===== Exercise materials
(** [t ~~> s] is a function that takes a [t] and then is [s]; [IO r] returns an [r]. *)
Definition arrow (t : CType) (s : Sig) : Sig := mkSig (t :: sig_params s) (sig_result s).
Definition IO (r : Scalar) : Sig := mkSig [] (Some r).
Definition IO_unit : Sig := mkSig [] None.
#[local] Notation "t ~~> s" := (arrow t s) (at level 55, right associativity).

Definition export (name : string) (s : Sig) : string * Sig := (name, s).

Definition LogCallback : CType := Callback [Word8; Word8; CString] None.
Definition BroadcastCallback : CType := Callback [Int64; GenesisIndex; CString; Int64] None.
Definition DirectMessageCallback : CType :=
  Callback [PeerID; Int64; GenesisIndex; CString; Int64] None.
Definition CatchUpStatusCallback : CType := Callback [GenesisIndex; CString; Int64] None.
Definition RegenesisCallback : CType := Callback [Ptr RegenesisArc; Ptr Word8] None.
Definition RegenesisFree : CType := FinalizerPtr RegenesisArc.
Definition NotifyCallback : CType :=
  Callback [Ptr NotifyContext; Word8; Ptr Word8; Word64; Word64; Word8] None.
Definition NotifyUnsupportedUpdatesCallback : CType :=
  Callback [Ptr NotifyUnsupportedUpdatesContext; Word64] None.
Definition CopyToVecCallback : CType := Callback [Ptr ReceiverVec; Ptr Word8; Int64] None.
Definition CopyCryptographicParametersCallback : CType :=
  Callback [Ptr ReceiverCryptographicParameters; Ptr CryptographicParameters] None.
Definition ChannelSendCallback : CType :=
  Callback [Ptr SenderChannel; Ptr Word8; Int64] (Some Int32).
Definition PersistentStateCopier : CType :=
  Callback [Ptr PersistentStateReceiver; Ptr PersistentState; LoadCallback] None.
Definition CopyToForeignVec : CType := Callback [Ptr ForeignVec; Ptr Word8; Int64] None.

(** The foreign exports of [External.hs]. *)
Definition exports_external : list (string * Sig) :=
  [export "startConsensus"
     (Word64 ~~> Word64 ~~> Word64 ~~> Word64 ~~> Word64 ~~> Word32 ~~> Word32 ~~> CString ~~>
      Int64 ~~> CString ~~> Int64 ~~> Ptr NotifyContext ~~> FunPtr NotifyCallback ~~>
      Ptr NotifyUnsupportedUpdatesContext ~~> FunPtr NotifyUnsupportedUpdatesCallback ~~>
      FunPtr BroadcastCallback ~~> FunPtr CatchUpStatusCallback ~~> Ptr RegenesisArc ~~>
      RegenesisFree ~~> FunPtr RegenesisCallback ~~> Word8 ~~> FunPtr LogCallback ~~>
      CString ~~> Int64 ~~> Ptr (StablePtr ConsensusRunner) ~~> IO Int64);
   export "startConsensusPassive"
     (Word64 ~~> Word64 ~~> Word64 ~~> Word64 ~~> Word64 ~~> Word32 ~~> Word32 ~~> CString ~~>
      Int64 ~~> Ptr NotifyContext ~~> FunPtr NotifyCallback ~~>
      Ptr NotifyUnsupportedUpdatesContext ~~> FunPtr NotifyUnsupportedUpdatesCallback ~~>
      FunPtr CatchUpStatusCallback ~~> Ptr RegenesisArc ~~> RegenesisFree ~~>
      FunPtr RegenesisCallback ~~> Word8 ~~> FunPtr LogCallback ~~> CString ~~> Int64 ~~>
      Ptr (StablePtr ConsensusRunner) ~~> IO Int64);
   export "stopConsensus"
     (StablePtr ConsensusRunner ~~> IO_unit);
   export "startBaker"
     (StablePtr ConsensusRunner ~~> IO_unit);
   export "stopBaker"
     (StablePtr ConsensusRunner ~~> IO_unit);
   export "receiveBlock"
     (StablePtr ConsensusRunner ~~> GenesisIndex ~~> CString ~~> Word64 ~~>
      Ptr (StablePtr ExecuteBlock) ~~> IO Int64);
   export "executeBlock"
     (StablePtr ConsensusRunner ~~> StablePtr ExecuteBlock ~~> IO Int64);
   export "receiveFinalizationMessage"
     (StablePtr ConsensusRunner ~~> GenesisIndex ~~> CString ~~> Int64 ~~> IO Int64);
   export "receiveFinalizationRecord"
     (StablePtr ConsensusRunner ~~> GenesisIndex ~~> CString ~~> Int64 ~~> IO Int64);
   export "receiveTransaction"
     (StablePtr ConsensusRunner ~~> CString ~~> Int64 ~~> Ptr Word8 ~~> IO Int64);
   export "getNumberOfNonFinalizedTransactions"
     (StablePtr ConsensusRunner ~~> IO Word64);
   export "getCatchUpStatus"
     (StablePtr ConsensusRunner ~~> Ptr GenesisIndex ~~> Ptr CString ~~> IO Int64);
   export "receiveCatchUpStatus"
     (StablePtr ConsensusRunner ~~> PeerID ~~> GenesisIndex ~~> CString ~~> Int64 ~~> Int64 ~~>
      FunPtr DirectMessageCallback ~~> IO ReceiveResult);
   export "getLastFinalizedBlockHeight"
     (StablePtr ConsensusRunner ~~> IO Word64);
   export "bakerStatusBestBlock"
     (StablePtr ConsensusRunner ~~> Ptr Word64 ~~> Ptr Word8 ~~> Ptr Double ~~> IO Word8);
   export "checkIfWeAreFinalizer"
     (StablePtr ConsensusRunner ~~> IO Word8);
   export "checkIfRunning"
     (StablePtr ConsensusRunner ~~> IO Word8);
   export "freeCStr"
     (CString ~~> IO_unit);
   export "importBlocks"
     (StablePtr ConsensusRunner ~~> CString ~~> Int64 ~~> IO Int64);
   export "stopImportingBlocks"
     (StablePtr ConsensusRunner ~~> IO_unit)].

(** Those of [GRPC2.hs]: accounts, modules, instances, epochs; *)
Definition exports_contracts : list (string * Sig) :=
  [export "getAccountInfoV2"
     (StablePtr ConsensusRunner ~~> Word8 ~~> Ptr Word8 ~~> Word8 ~~> Ptr Word8 ~~>
      Ptr Word8 ~~> Ptr ReceiverVec ~~>
      FunPtr (Callback [Ptr ReceiverVec; Ptr Word8; Int64] None) ~~> IO Int64);
   export "getAccountListV2"
     (StablePtr ConsensusRunner ~~> Ptr SenderChannel ~~> Word8 ~~> Ptr Word8 ~~> Ptr Word8 ~~>
      FunPtr (Callback [Ptr SenderChannel; Ptr Word8; Int64] (Some Int32)) ~~> IO Int64);
   export "getModuleListV2"
     (StablePtr ConsensusRunner ~~> Ptr SenderChannel ~~> Word8 ~~> Ptr Word8 ~~> Ptr Word8 ~~>
      FunPtr (Callback [Ptr SenderChannel; Ptr Word8; Int64] (Some Int32)) ~~> IO Int64);
   export "getModuleSourceV2"
     (StablePtr ConsensusRunner ~~> Word8 ~~> Ptr Word8 ~~> Ptr Word8 ~~> Ptr Word8 ~~>
      Ptr ReceiverVec ~~> FunPtr (Callback [Ptr ReceiverVec; Ptr Word8; Int64] None) ~~>
      IO Int64);
   export "getInstanceListV2"
     (StablePtr ConsensusRunner ~~> Ptr SenderChannel ~~> Word8 ~~> Ptr Word8 ~~> Ptr Word8 ~~>
      FunPtr (Callback [Ptr SenderChannel; Ptr Word8; Int64] (Some Int32)) ~~> IO Int64);
   export "getAncestorsV2"
     (StablePtr ConsensusRunner ~~> Ptr SenderChannel ~~> Word8 ~~> Ptr Word8 ~~> Word64 ~~>
      Ptr Word8 ~~> FunPtr (Callback [Ptr SenderChannel; Ptr Word8; Int64] (Some Int32)) ~~>
      IO Int64);
   export "getFirstBlockEpochV2"
     (StablePtr ConsensusRunner ~~> Word8 ~~> Ptr Word8 ~~> Ptr Word8 ~~> IO Int64);
   export "getWinningBakersEpochV2"
     (StablePtr ConsensusRunner ~~> Ptr SenderChannel ~~> Word8 ~~> Ptr Word8 ~~>
      FunPtr (Callback [Ptr SenderChannel; Ptr Word8; Int64] (Some Int32)) ~~> IO Int64);
   export "getInstanceInfoV2"
     (StablePtr ConsensusRunner ~~> Word8 ~~> Ptr Word8 ~~> Word64 ~~> Word64 ~~> Ptr Word8 ~~>
      Ptr ReceiverVec ~~> FunPtr (Callback [Ptr ReceiverVec; Ptr Word8; Int64] None) ~~>
      IO Int64)].

(** states, transactions, invocations, blocks, bakers; *)
Definition exports_blocks : list (string * Sig) :=
  [export "getInstanceStateV2"
     (StablePtr ConsensusRunner ~~> Word8 ~~> Ptr Word8 ~~> Word64 ~~> Word64 ~~> Ptr Word8 ~~>
      Ptr ReceiverVec ~~> FunPtr CopyToVecCallback ~~> Ptr PersistentStateReceiver ~~>
      FunPtr PersistentStateCopier ~~> IO Int64);
   export "getNextAccountSequenceNumberV2"
     (StablePtr ConsensusRunner ~~> Ptr Word8 ~~> Ptr ReceiverVec ~~>
      FunPtr (Callback [Ptr ReceiverVec; Ptr Word8; Int64] None) ~~> IO Int64);
   export "getBlockItemStatusV2"
     (StablePtr ConsensusRunner ~~> Ptr Word8 ~~> Ptr ReceiverVec ~~>
      FunPtr (Callback [Ptr ReceiverVec; Ptr Word8; Int64] None) ~~> IO Int64);
   export "getConsensusInfoV2"
     (StablePtr ConsensusRunner ~~> Ptr ReceiverVec ~~>
      FunPtr (Callback [Ptr ReceiverVec; Ptr Word8; Int64] None) ~~> IO Int64);
   export "invokeInstanceV2"
     (StablePtr ConsensusRunner ~~> Word8 ~~> Ptr Word8 ~~> Word64 ~~> Word64 ~~> Word8 ~~>
      Ptr Word8 ~~> Word64 ~~> Word64 ~~> Word64 ~~> Ptr Word8 ~~> Word32 ~~> Ptr Word8 ~~>
      Word32 ~~> Word64 ~~> Ptr Word8 ~~> Ptr ReceiverVec ~~> FunPtr CopyToVecCallback ~~>
      IO Int64);
   export "getCryptographicParametersV2"
     (StablePtr ConsensusRunner ~~> Word8 ~~> Ptr Word8 ~~> Ptr Word8 ~~>
      Ptr ReceiverCryptographicParameters ~~> FunPtr CopyCryptographicParametersCallback ~~>
      IO Int64);
   export "getBlockInfoV2"
     (StablePtr ConsensusRunner ~~> Word8 ~~> Ptr Word8 ~~> Ptr Word8 ~~> Ptr ReceiverVec ~~>
      FunPtr CopyToVecCallback ~~> IO Int64);
   export "getBakerListV2"
     (StablePtr ConsensusRunner ~~> Ptr SenderChannel ~~> Word8 ~~> Ptr Word8 ~~> Ptr Word8 ~~>
      FunPtr ChannelSendCallback ~~> IO Int64);
   export "getPoolInfoV2"
     (StablePtr ConsensusRunner ~~> Word8 ~~> Ptr Word8 ~~> Word64 ~~> Ptr Word8 ~~>
      Ptr ReceiverVec ~~> FunPtr CopyToVecCallback ~~> IO Int64)].

(** delegation, tokenomics, elections, identity providers; *)
Definition exports_pools : list (string * Sig) :=
  [export "getPassiveDelegationInfoV2"
     (StablePtr ConsensusRunner ~~> Word8 ~~> Ptr Word8 ~~> Ptr Word8 ~~> Ptr ReceiverVec ~~>
      FunPtr CopyToVecCallback ~~> IO Int64);
   export "getBlocksAtHeightV2"
     (StablePtr ConsensusRunner ~~> Word64 ~~> Word32 ~~> Word8 ~~> Ptr ReceiverVec ~~>
      FunPtr CopyToVecCallback ~~> IO Int64);
   export "getTokenomicsInfoV2"
     (StablePtr ConsensusRunner ~~> Word8 ~~> Ptr Word8 ~~> Ptr Word8 ~~> Ptr ReceiverVec ~~>
      FunPtr CopyToVecCallback ~~> IO Int64);
   export "getPoolDelegatorsV2"
     (StablePtr ConsensusRunner ~~> Ptr SenderChannel ~~> Word8 ~~> Ptr Word8 ~~> Word64 ~~>
      Ptr Word8 ~~> FunPtr ChannelSendCallback ~~> IO Int64);
   export "getPoolDelegatorsRewardPeriodV2"
     (StablePtr ConsensusRunner ~~> Ptr SenderChannel ~~> Word8 ~~> Ptr Word8 ~~> Word64 ~~>
      Ptr Word8 ~~> FunPtr ChannelSendCallback ~~> IO Int64);
   export "getPassiveDelegatorsV2"
     (StablePtr ConsensusRunner ~~> Ptr SenderChannel ~~> Word8 ~~> Ptr Word8 ~~> Ptr Word8 ~~>
      FunPtr ChannelSendCallback ~~> IO Int64);
   export "getPassiveDelegatorsRewardPeriodV2"
     (StablePtr ConsensusRunner ~~> Ptr SenderChannel ~~> Word8 ~~> Ptr Word8 ~~> Ptr Word8 ~~>
      FunPtr ChannelSendCallback ~~> IO Int64);
   export "getBranchesV2"
     (StablePtr ConsensusRunner ~~> Ptr ReceiverVec ~~> FunPtr CopyToVecCallback ~~> IO Int64);
   export "getElectionInfoV2"
     (StablePtr ConsensusRunner ~~> Word8 ~~> Ptr Word8 ~~> Ptr Word8 ~~> Ptr ReceiverVec ~~>
      FunPtr CopyToVecCallback ~~> IO Int64);
   export "getIdentityProvidersV2"
     (StablePtr ConsensusRunner ~~> Ptr SenderChannel ~~> Word8 ~~> Ptr Word8 ~~> Ptr Word8 ~~>
      FunPtr ChannelSendCallback ~~> IO Int64);
   export "getAnonymityRevokersV2"
     (StablePtr ConsensusRunner ~~> Ptr SenderChannel ~~> Word8 ~~> Ptr Word8 ~~> Ptr Word8 ~~>
      FunPtr ChannelSendCallback ~~> IO Int64)].

(** events, updates, parameters, certificates. *)
Definition exports_events : list (string * Sig) :=
  [export "getAccountNonFinalizedTransactionsV2"
     (StablePtr ConsensusRunner ~~> Ptr SenderChannel ~~> Ptr Word8 ~~>
      FunPtr ChannelSendCallback ~~> IO Int64);
   export "getBlockItemsV2"
     (StablePtr ConsensusRunner ~~> Ptr SenderChannel ~~> Word8 ~~> Ptr Word8 ~~> Ptr Word8 ~~>
      FunPtr ChannelSendCallback ~~> IO Int64);
   export "getBlockTransactionEventsV2"
     (StablePtr ConsensusRunner ~~> Ptr SenderChannel ~~> Word8 ~~> Ptr Word8 ~~> Ptr Word8 ~~>
      FunPtr ChannelSendCallback ~~> IO Int64);
   export "getBlockSpecialEventsV2"
     (StablePtr ConsensusRunner ~~> Ptr SenderChannel ~~> Word8 ~~> Ptr Word8 ~~> Ptr Word8 ~~>
      FunPtr ChannelSendCallback ~~> IO Int64);
   export "getBlockPendingUpdatesV2"
     (StablePtr ConsensusRunner ~~> Ptr SenderChannel ~~> Word8 ~~> Ptr Word8 ~~> Ptr Word8 ~~>
      FunPtr ChannelSendCallback ~~> IO Int64);
   export "getNextUpdateSequenceNumbersV2"
     (StablePtr ConsensusRunner ~~> Word8 ~~> Ptr Word8 ~~> Ptr Word8 ~~> Ptr ReceiverVec ~~>
      FunPtr CopyToVecCallback ~~> IO Int64);
   export "getBlockChainParametersV2"
     (StablePtr ConsensusRunner ~~> Word8 ~~> Ptr Word8 ~~> Ptr Word8 ~~> Ptr ReceiverVec ~~>
      FunPtr CopyToVecCallback ~~> IO Int64);
   export "getBlockFinalizationSummaryV2"
     (StablePtr ConsensusRunner ~~> Word8 ~~> Ptr Word8 ~~> Ptr Word8 ~~> Ptr ReceiverVec ~~>
      FunPtr CopyToVecCallback ~~> IO Int64);
   export "getLastFinalizedBlockSlotTimeV2"
     (StablePtr ConsensusRunner ~~> IO Timestamp);
   export "getBakersRewardPeriodV2"
     (StablePtr ConsensusRunner ~~> Ptr SenderChannel ~~> Word8 ~~> Ptr Word8 ~~> Ptr Word8 ~~>
      FunPtr ChannelSendCallback ~~> IO Int64);
   export "getBlockCertificatesV2"
     (StablePtr ConsensusRunner ~~> Word8 ~~> Ptr Word8 ~~> Ptr Word8 ~~> Ptr ReceiverVec ~~>
      FunPtr CopyToVecCallback ~~> IO Int64);
   export "getBakerEarliestWinTimeV2"
     (StablePtr ConsensusRunner ~~> Word64 ~~> Ptr ReceiverVec ~~> FunPtr CopyToVecCallback ~~>
      IO Int64)].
==========
What to produce -> When a line in the material above includes the word "PersistentStateReceiver", copy that line.

Final answer ->
  Callback [Ptr PersistentStateReceiver; Ptr PersistentState; LoadCallback] None.
      Ptr ReceiverVec ~~> FunPtr CopyToVecCallback ~~> Ptr PersistentStateReceiver ~~>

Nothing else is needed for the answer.